• [Exercise instructions]
Would you repeat every line of the data exactly?

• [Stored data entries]
(** [with BlockedHandling(): body].  [__exit__] runs when the body
    returns or raises and returns [None]: the body's exception goes on,
    unless [unblock_handling] raises one of its own. *)
Definition BlockedHandling {A : Type} (body : State -> State * Outcome A)
    (st : State) : State * Outcome A :=
  match body (block_handling st).1 with
  | (st2, Ret a) =>
      match unblock_handling callee default_action st2 with
      | (st3, Ret _) => (st3, Ret a)
      | (st3, Raise e) => (st3, Raise e)
      | (st3, Killed s) => (st3, Killed s)
      | (st3, Diverges) => (st3, Diverges)
      end
  | (st2, Raise e) =>
      match unblock_handling callee default_action st2 with
      | (st3, Ret _) => (st3, Raise e)
      | (st3, Raise e') => (st3, Raise e')
      | (st3, Killed s) => (st3, Killed s)
      | (st3, Diverges) => (st3, Diverges)
      end
  | (st2, Killed s) => (st2, Killed s)
  | (st2, Diverges) => (st2, Diverges)
  end.

(** A body made of operations of the module. *)
Definition body_of (ops : list Op) (st : State) : State * Outcome unit :=
  (run callee default_action ops st, Ret tt).

(** No replayed default action ends the process. *)
Definition survives (signals : gmap Z (option Handler)) : Prop :=
  forall s, signals !! s = Some (Some SIG_DFL) ->
            ends_process (default_action s) = false.

End Callers.

(** Deliveries of monitored signals only. *)
Definition monitored_only (signals : gmap Z (option Handler)) (op : Op)
    : Prop :=
  match op with
  | Deliver signum _ => is_Some (signals !! signum)
  | _ => True
  end.

(** The operations that cannot install: everything but [set] with a
    mapping that is not empty. *)
Definition no_install (op : Op) : Prop :=
  match op with
  | CallSet signals _ => signals = ∅
  | _ => True
  end.

End Synsignals.

(* ===================================================================== *)
(** * nixos-upgrade.py: [CliProgram] *)
(* ===================================================================== *)

Module NixosUpgrade.

Local Open Scope string_scope.

(** ** Strings *)

(** Python strings are modelled by [string]; the wire format is ASCII, on
    which [str.encode] is the identity on the bytes. *)
Definition encode (s : string) : list Byte.byte := list_byte_of_string s.

(** [sep.join(fields)]. *)
Fixpoint join (sep : string) (fields : list string) : string :=
  match fields with
  | [] => ""
  | [f] => f
  | f :: rest => f ++ sep ++ join sep rest
  end.

(** The ASCII characters for which [str.isspace] holds: TAB to CR, FS to
    US, and the space. *)
Definition is_space (c : ascii) : bool :=
  let n := nat_of_ascii c in
  ((9 <=? n)%nat && (n <=? 13)%nat) || ((28 <=? n)%nat && (n <=? 32)%nat).

(** [s.rstrip()]. *)
Fixpoint rstrip (s : string) : string :=
  match s with
  | EmptyString => EmptyString
  | String c s' =>
      match rstrip s' with
      | EmptyString => if is_space c then EmptyString else String c EmptyString
      | r => String c r
      end
  end.

(** The record terminator, ["\n"]. *)
Definition NL : string := String (ascii_of_nat 10) EmptyString.

(** Truth value of a string. *)
Definition truthy (s : string) : bool :=
  match s with EmptyString => false | _ => true end.

(** ** Class constants *)

Definition EX_OK : Z := 0.
Definition EXIT_ERR_CODE : Z := 1.
Definition EXIT_SIG_CODE_SHIFT : Z := 128.
Definition SIGTERM : Z := 15.
Definition SIGKILL : Z := 9.
Definition SIG_TO_TERM_SUBPROC : Z := SIGTERM.
Definition SIG_TO_KILL_SUBPROC : Z := SIGKILL.
(** seconds *)
Definition TERM_SUBPROC_TIMEOUT : Z := 5.
(** [POLLING_PROC_SECS = 0.1] and the [0.01] of [write_to_pipe_check], in
    milliseconds. *)
Definition POLLING_PROC_MS : Z := 100.
Definition PONG_RETRY_MS : Z := 10.
(** [attempts = 100] *)
Definition ATTEMPTS : nat := 100.
Definition PONG : string := "PONG".

(** ** Events and outcomes *)

Inductive Level := DEBUG | INFO | WARNING | ERROR | CRITICAL.

Inductive Event : Type :=
| EvSpinnerStart (color : string)
| EvSpinnerStop
| EvLog (level : Level) (msg : string)
| EvPrint (msg : string)
| EvPopen (cmd : list string) (stderr_to_stdout : bool) (no_color : bool)
| EvHandle                                      (* synsignals.handle() *)
| EvStderrWrite (text : string)
| EvSleep (millis : Z)
| EvKillpg (pid : Z) (sig : Z)                  (* os.killpg *)
| EvCommunicate (timeout : option Z)            (* proc.communicate *)
| EvWrite (fd : Z) (data : list Byte.byte)      (* os.write *)
| EvSetBlocking (fd : Z) (blocking : bool)      (* os.set_blocking *)
| EvReadline (line : string).                   (* readline().rstrip() *)

Inductive Outcome (A : Type) : Type :=
| Ret (a : A)
| Exit (code : Z)          (* sys.exit(code) *)
| AssertionError.
Arguments Ret {A} a.
Arguments Exit {A} code.
Arguments AssertionError {A}.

• [Response area]
(** [with BlockedHandling(): body].  [__exit__] runs when the body
    returns or raises and returns [None]: the body's exception goes on,
    unless [unblock_handling] raises one of its own. *)
Definition BlockedHandling {A : Type} (body : State -> State * Outcome A)
    (st : State) : State * Outcome A :=
  match body (block_handling st).1 with
  | (st2, Ret a) =>
      match unblock_handling callee default_action st2 with
      | (st3, Ret _) => (st3, Ret a)
      | (st3, Raise e) => (st3, Raise e)
      | (st3, Killed s) => (st3, Killed s)
      | (st3, Diverges) => (st3, Diverges)
      end
  | (st2, Raise e) =>
      match unblock_handling callee default_action st2 with
      | (st3, Ret _) => (st3, Raise e)
      | (st3, Raise e') => (st3, Raise e')
      | (st3, Killed s) => (st3, Killed s)
      | (st3, Diverges) => (st3, Diverges)
      end
  | (st2, Killed s) => (st2, Killed s)
  | (st2, Diverges) => (st2, Diverges)
  end.

(** A body made of operations of the module. *)
Definition body_of (ops : list Op) (st : State) : State * Outcome unit :=
  (run callee default_action ops st, Ret tt).

(** No replayed default action ends the process. *)
Definition survives (signals : gmap Z (option Handler)) : Prop :=
  forall s, signals !! s = Some (Some SIG_DFL) ->
            ends_process (default_action s) = false.

End Callers.

(** Deliveries of monitored signals only. *)
Definition monitored_only (signals : gmap Z (option Handler)) (op : Op)
    : Prop :=
  match op with
  | Deliver signum _ => is_Some (signals !! signum)
  | _ => True
  end.

(** The operations that cannot install: everything but [set] with a
    mapping that is not empty. *)
Definition no_install (op : Op) : Prop :=
  match op with
  | CallSet signals _ => signals = ∅
  | _ => True
  end.

End Synsignals.

(* ===================================================================== *)
(** * nixos-upgrade.py: [CliProgram] *)
(* ===================================================================== *)

Module NixosUpgrade.

Local Open Scope string_scope.

(** ** Strings *)

(** Python strings are modelled by [string]; the wire format is ASCII, on
    which [str.encode] is the identity on the bytes. *)
Definition encode (s : string) : list Byte.byte := list_byte_of_string s.

(** [sep.join(fields)]. *)
Fixpoint join (sep : string) (fields : list string) : string :=
  match fields with
  | [] => ""
  | [f] => f
  | f :: rest => f ++ sep ++ join sep rest
  end.

(** The ASCII characters for which [str.isspace] holds: TAB to CR, FS to
    US, and the space. *)
Definition is_space (c : ascii) : bool :=
  let n := nat_of_ascii c in
  ((9 <=? n)%nat && (n <=? 13)%nat) || ((28 <=? n)%nat && (n <=? 32)%nat).

(** [s.rstrip()]. *)
Fixpoint rstrip (s : string) : string :=
  match s with
  | EmptyString => EmptyString
  | String c s' =>
      match rstrip s' with
      | EmptyString => if is_space c then EmptyString else String c EmptyString
      | r => String c r
      end
  end.

(** The record terminator, ["\n"]. *)
Definition NL : string := String (ascii_of_nat 10) EmptyString.

(** Truth value of a string. *)
Definition truthy (s : string) : bool :=
  match s with EmptyString => false | _ => true end.

(** ** Class constants *)

Definition EX_OK : Z := 0.
Definition EXIT_ERR_CODE : Z := 1.
Definition EXIT_SIG_CODE_SHIFT : Z := 128.
Definition SIGTERM : Z := 15.
Definition SIGKILL : Z := 9.
Definition SIG_TO_TERM_SUBPROC : Z := SIGTERM.
Definition SIG_TO_KILL_SUBPROC : Z := SIGKILL.
(** seconds *)
Definition TERM_SUBPROC_TIMEOUT : Z := 5.
(** [POLLING_PROC_SECS = 0.1] and the [0.01] of [write_to_pipe_check], in
    milliseconds. *)
Definition POLLING_PROC_MS : Z := 100.
Definition PONG_RETRY_MS : Z := 10.
(** [attempts = 100] *)
Definition ATTEMPTS : nat := 100.
Definition PONG : string := "PONG".

(** ** Events and outcomes *)

Inductive Level := DEBUG | INFO | WARNING | ERROR | CRITICAL.

Inductive Event : Type :=
| EvSpinnerStart (color : string)
| EvSpinnerStop
| EvLog (level : Level) (msg : string)
| EvPrint (msg : string)
| EvPopen (cmd : list string) (stderr_to_stdout : bool) (no_color : bool)
| EvHandle                                      (* synsignals.handle() *)
| EvStderrWrite (text : string)
| EvSleep (millis : Z)
| EvKillpg (pid : Z) (sig : Z)                  (* os.killpg *)
| EvCommunicate (timeout : option Z)            (* proc.communicate *)
| EvWrite (fd : Z) (data : list Byte.byte)      (* os.write *)
| EvSetBlocking (fd : Z) (blocking : bool)      (* os.set_blocking *)
| EvReadline (line : string).                   (* readline().rstrip() *)

Inductive Outcome (A : Type) : Type :=
| Ret (a : A)
| Exit (code : Z)          (* sys.exit(code) *)
| AssertionError.
Arguments Ret {A} a.
Arguments Exit {A} code.
Arguments AssertionError {A}.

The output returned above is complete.